Solinst Technical Bulletin
Vapor intrusion refers to the movement of volatile chemicals from the subsurface into the indoor air of overlying buildings. The most common source is groundwater or soil contaminated with volatile organic compounds (VOCs). VOCs emit vapors that migrate into pore spaces of the soil and upward into the overlying environment.
Generally, vapors enter buildings through cracks and openings in the foundations because of a difference between interior and exterior pressures. Pressure differences occur due to many factors, including barometric fluctuations, wind load, thermal currents, and depressurization from exhaust fans and ventilation or heating systems in buildings.
Chemicals such as BTEX and TCE breakdown and produce vapors, that if accumulate to high levels, can pose shortterm safety concerns such as explosions; chemicals such as benzene and vinyl chloride are toxic when inhaled. More often, vapor concentrations are present at low levels; this can cause chronic health effects if exposure to them is long-term.

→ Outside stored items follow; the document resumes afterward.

(* ===== verification/Semaphore.v ===== *)
(** * The semaphore ([src/fiber_semaphore.c], [include/fiber_semaphore.h])

    The counter is the number of permits; when it is negative, it counts the
    fibers that wait.  A post that finds it negative pops a waiter and hands the
    permit to it, and only then increments the counter, so that in between the
    counter also counts the posts that have not caught up.  The queue of waiters
    is any [WaitQueue]; [MpmcQueue] provides the one of [mpmc_fifo.h]. *)

From S2P Require Import Prelude MpscFifo WaitQueue MpmcQueue Manager.

Section semaphore.
Context {Q : Type} `{WaitQueue Q}.

(** ** State *)

(** [fiber_semaphore_t], and the fibers the scheduler has been given. *)
Record sem_shared := SShared { s_counter : Z; s_waiters : Q; s_ready : list nat }.

Inductive sem_pc :=
| SIdle
| SWait (w : wait_pc)           (* in fiber_manager_wait_in_mpmc_queue *)
| STry                          (* trywait: before the load *)
| STryCas (counter : Z)
| SPost                         (* post_internal: before the load *)
| SPop                          (* in fiber_manager_wake_from_mpmc_queue *)
| SAdd                          (* before the increment after a wake-up *)
| SPostCas (prev_counter : Z)
| SYield.                       (* post: in the final fiber_yield *)

Inductive sem_choice := SCallWait | SCallTrywait | SCallPost | SGo (spurious : bool).

(** A permit taken, a permit given, a failed trywait. *)
Inductive sem_ev := EvTake (t : nat) | EvGive (t : nat) | EvRefused (t : nat).

(** ** Operations *)

Definition fiber_semaphore_init (n : nat) (value : Z) : sem_shared := SShared value (wq_init n) [].

(** The counter it leaves, and the nodes it retires. *)
Definition fiber_semaphore_destroy (s : sem_shared) : option (Z * list Z) :=
  retired ← wq_destroy (s_waiters s); Some (0, retired).

Definition fiber_semaphore_wait (t : nat) (s : sem_shared) (pc : sem_pc)
    : option (sem_shared * sem_pc * list sem_ev) :=
  match pc with
  | SIdle =>
      let val := i32 (s_counter s - 1) in
      let s' := SShared val (s_waiters s) (s_ready s) in
      if Z.leb 0 val then Some (s', SIdle, [EvTake t]) else Some (s', SWait WPush, [])
  | SWait WParked =>
      if decide (t ∈ s_ready s)
      then Some (SShared (s_counter s) (s_waiters s) (take_ready t (s_ready s)), SIdle, [])
      else None
  | SWait WPush => q ← wq_xchg t (s_waiters s); Some (SShared (s_counter s) q (s_ready s), SWait WLink, [])
  | SWait WLink => q ← wq_link t (s_waiters s); Some (SShared (s_counter s) q (s_ready s), SWait WParked, [])
  | _ => None
  end.

Definition fiber_semaphore_trywait (spurious : bool) (t : nat) (s : sem_shared) (pc : sem_pc)
    : option (sem_shared * sem_pc * list sem_ev) :=
  match pc with
  | STry =>
      if Z.ltb 0 (s_counter s) then Some (s, STryCas (s_counter s), []) else Some (s, SIdle, [EvRefused t])
  | STryCas counter =>
      if negb spurious && Z.eqb (s_counter s) counter
      then Some (SShared (i32 (counter - 1)) (s_waiters s) (s_ready s), SIdle, [EvTake t])
      else Some (s, STry, [])
  | _ => None
  end.

(** [fiber_semaphore_post_internal]; the wake-up is tried once ([count] is 0). *)
Definition fiber_semaphore_post_internal (spurious : bool) (t : nat) (s : sem_shared) (pc : sem_pc)
    : option (sem_shared * sem_pc * list sem_ev) :=
  match pc with
  | SPost => if Z.ltb (s_counter s) 0 then Some (s, SPop, []) else Some (s, SPostCas (s_counter s), [])
  | SPop =>
      '(out, q) ← wq_trypop (s_waiters s);
      '(woken, wake_count) ← fiber_manager_wake_from_mpmc_queue [Z.of_nat <$> out] 0;
      let s' := SShared (s_counter s) q (s_ready s ++ (Z.to_nat <$> woken)) in
      if negb (Z.eqb wake_count 0) then Some (s', SAdd, EvGive t :: (EvTake <$> (Z.to_nat <$> woken)))
      else Some (s', SPost, [])
  | SAdd => Some (SShared (i32 (s_counter s + 1)) (s_waiters s) (s_ready s), SYield, [])
  | SPostCas prev_counter =>
      if negb spurious && Z.eqb (s_counter s) prev_counter
      then Some (SShared (i32 (prev_counter + 1)) (s_waiters s) (s_ready s), SIdle, [EvGive t])
      else Some (s, SPost, [])
  | _ => None
  end.

(** [fiber_semaphore_post]: yields if a fiber was woken. *)
Definition fiber_semaphore_post (spurious : bool) (t : nat) (s : sem_shared) (pc : sem_pc)
    : option (sem_shared * sem_pc * list sem_ev) :=
  match pc with
  | SYield => Some (s, SIdle, [])
  | _ => fiber_semaphore_post_internal spurious t s pc
  end.

Definition fiber_semaphore_getvalue (s : sem_shared) : Z := s_counter s.

Definition sem_tstep (t : nat) (ch : sem_choice) (s : sem_shared) (pc : sem_pc)
    : option (sem_shared * sem_pc * list sem_ev) :=
  match ch, pc with
  | SCallWait, SIdle => fiber_semaphore_wait t s pc
  | SCallTrywait, SIdle => Some (s, STry, [])
  | SCallPost, SIdle => Some (s, SPost, [])
  | SGo _, SWait _ => fiber_semaphore_wait t s pc
  | SGo sp, (STry | STryCas _) => fiber_semaphore_trywait sp t s pc
  | SGo sp, (SPost | SPop | SAdd | SPostCas _ | SYield) => fiber_semaphore_post sp t s pc
  | _, _ => None
  end.

Definition sem_conf := conf sem_shared sem_pc.
Definition sem_step := conf_step sem_tstep.
Definition sem_init (n : nat) (value : Z) : sem_conf :=
  Conf (fiber_semaphore_init n value) (replicate n SIdle).

(** ** The abstract semaphore: a number of permits *)

Definition sem_spec (e : sem_ev) (v : Z) : option Z :=
  match e with
  | EvTake _ => if Z.ltb 0 v then Some (v - 1) else None
  | EvGive _ => Some (v + 1)
  | EvRefused _ => if Z.eqb v 0 then Some v else None
  end.

(** ** Invariant *)

Definition sem_wait_of (pc : sem_pc) : option wait_pc := match pc with SWait w => Some w | _ => None end.
Definition sem_waits (ths : list sem_pc) (t : nat) : option wait_pc := pc ← ths !! t; sem_wait_of pc.
Definition waiting (pc : sem_pc) : nat := match pc with SWait _ => 1 | _ => 0 end.
Definition adding (pc : sem_pc) : nat := match pc with SAdd => 1 | _ => 0 end.

(** Waiters that nobody has woken yet, and posts that have not counted theirs. *)
Definition debt (ths : list sem_pc) (ready : list nat) : Z :=
  Z.of_nat (sum_list_with waiting ths) + Z.of_nat (sum_list_with adding ths) - Z.of_nat (length ready).

Record sem_rel (n : nat) (c : sem_conf) (v : Z) (l : list (nat * bool)) : Prop := {
  sr_len : length (threads c) = n;
  sr_repr : wq_repr n (s_waiters (shared c)) l;
  sr_wq : wq_inv l (s_ready (shared c)) (sem_waits (threads c));
  sr_count : s_counter (shared c) = v - debt (threads c) (s_ready (shared c));
  sr_pos : 0 <= v;
  sr_excl : v = 0 \/ debt (threads c) (s_ready (shared c)) = 0;
  sr_cas : forall t k, threads c !! t = Some (SPostCas k) -> 0 <= k;
  sr_try : forall t k, threads c !! t = Some (STryCas k) -> 0 < k
}.

Lemma sem_waits_insert ths t pc pc' : ths !! t = Some pc ->
  upd_at t (sem_wait_of pc') (sem_waits ths) (sem_waits (<[t:=pc']> ths)).
Proof.
  intros Ht. unfold sem_waits. split.
  - by rewrite list_lookup_insert_eq by (by eapply lookup_lt_Some).
  - intros i Hi. by rewrite list_lookup_insert_ne.
Qed.

(** The woken fibers are waiting. *)
Lemma sem_ready_le n c v l : sem_rel n c v l ->
  (length (s_ready (shared c)) <= sum_list_with waiting (threads c))%nat.
Proof.
  intros HR. pose proof (sr_wq _ _ _ _ HR) as Hq. apply sum_covers.
  - pose proof (wqi_nd _ _ _ Hq) as Hn. by apply NoDup_app in Hn as (_ & _ & ?).
  - intros i Hi. assert (sem_waits (threads c) i = Some WParked) as Hw by (apply (wqi_park _ _ _ Hq); auto).
    unfold sem_waits in Hw. destruct (threads c !! i) as [pc|]; [|done]. exists pc. split; [done|].
    destruct pc; simplify_eq/=. lia.
Qed.

Lemma debt_bounds n c v l : sem_rel n c v l ->
  0 <= debt (threads c) (s_ready (shared c)) <= Z.of_nat n.
Proof.
  intros HR. pose proof (sem_ready_le _ _ _ _ HR) as Hr. unfold debt. split; [lia|].
  rewrite <- (sr_len _ _ _ _ HR).
  assert (sum_list_with waiting (threads c) + sum_list_with adding (threads c) <= length (threads c))%nat; [|lia].
  clear. induction (threads c) as [|p ths IH]; simpl; [lia|]. destruct p; simpl; lia.
Qed.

Vapor intrusion monitoring and soil vapor sampling is essential for risk assessments, especially at Brownfield re-development sites, to determine the potential exposure and risk to aboveground receptors.
CMT Multilevel System
Solinst CMT Multilevel Systems provide a quick and cost effective way to delineate soil gas concentrations below buildings. To allow discrete profiling, the system is easily modified to accommodate vapor monitoring in one or more channels. It is constructed in the same manner as for groundwater sampling, except that each vapor-sampling channel is fitted with a special seal assembly, which is inserted at the wellhead.
A channel seal assembly allows attachment of a three-way valve to direct vapor to a pressure gauge connected at one end of the valve and a sample vessel at the other. A vacuum pump can be used to draw samples from each discrete zone.
7-Channel CMT fitted with a three-way valve used for vapor sampling.
The CMT can be used for sub-slab vapor sampling (immediately beneath the building) or near-slab vapor sampling (typically within 10 ft. or 3 m of the building).
Near-slab sampling is primarily performed to identify underground contamination and the potential source, extent and movement of the pollutants. Sub-slab vapor samples are used together with indoor air and outdoor air samples to determine any current human exposure, potential for future exposure and site specific attenuation factors.
The multiple channels in the CMT allow sampling at discrete depths, and allow groundwater data to be collected simultaneously, if required for comparison. The result is defensible data, which allows more detailed site characterizations and more accurate risk assessments, enabling increased confidence in decision-making.
Vapors have the potential to diffuse through some materials, including polyethylene from which the CMT is constructed. In order to limit the adverse effects of diffusion it is recommended that a protocol be developed that ensures a sample is obtained directly from the CMT port intake.
Purging any gas present in the CMT is crucial, followed by field screening of vapor concentrations until readings stabilize; it is recommended that sampling follow immediately after. Maintaining a steady flow of vapor through the system while sampling is advisable.
ITRC (Interstate Technology & Regulatory Council). 2007. Vapor Intrusion Pathway: A Practical Guideline. VI-1. Washington, D.C.: Interstate Technology & Regulatory Council, Vapor Intrusion Team. www.itrcweb.org.
USEPA. 2002. Draft Guidance for Evaluating the Vapor Intrusion to Indoor Air Pathway from Groundwater and Soils. Washington, D.C.: Office of Solid Waste and Emergency Response. www.epa.gov/correctiveaction/eis/vapor/complete.pdf
Solinst Sampling Options
Solinst offers other instruments ideal for vapor sampling. Model 615 Drive-Point Piezometers can be used as temporary wells to sample soil gas. A compression fitting allows the attachment of 1/4'' sample tubing directly to the top of the screened portion of the drive-point. Model 410 Peristaltic Pumps allow vapor sampling from shallow depths.
7-Channel CMT installation for monitoring groundwater and soil gas beneath a building.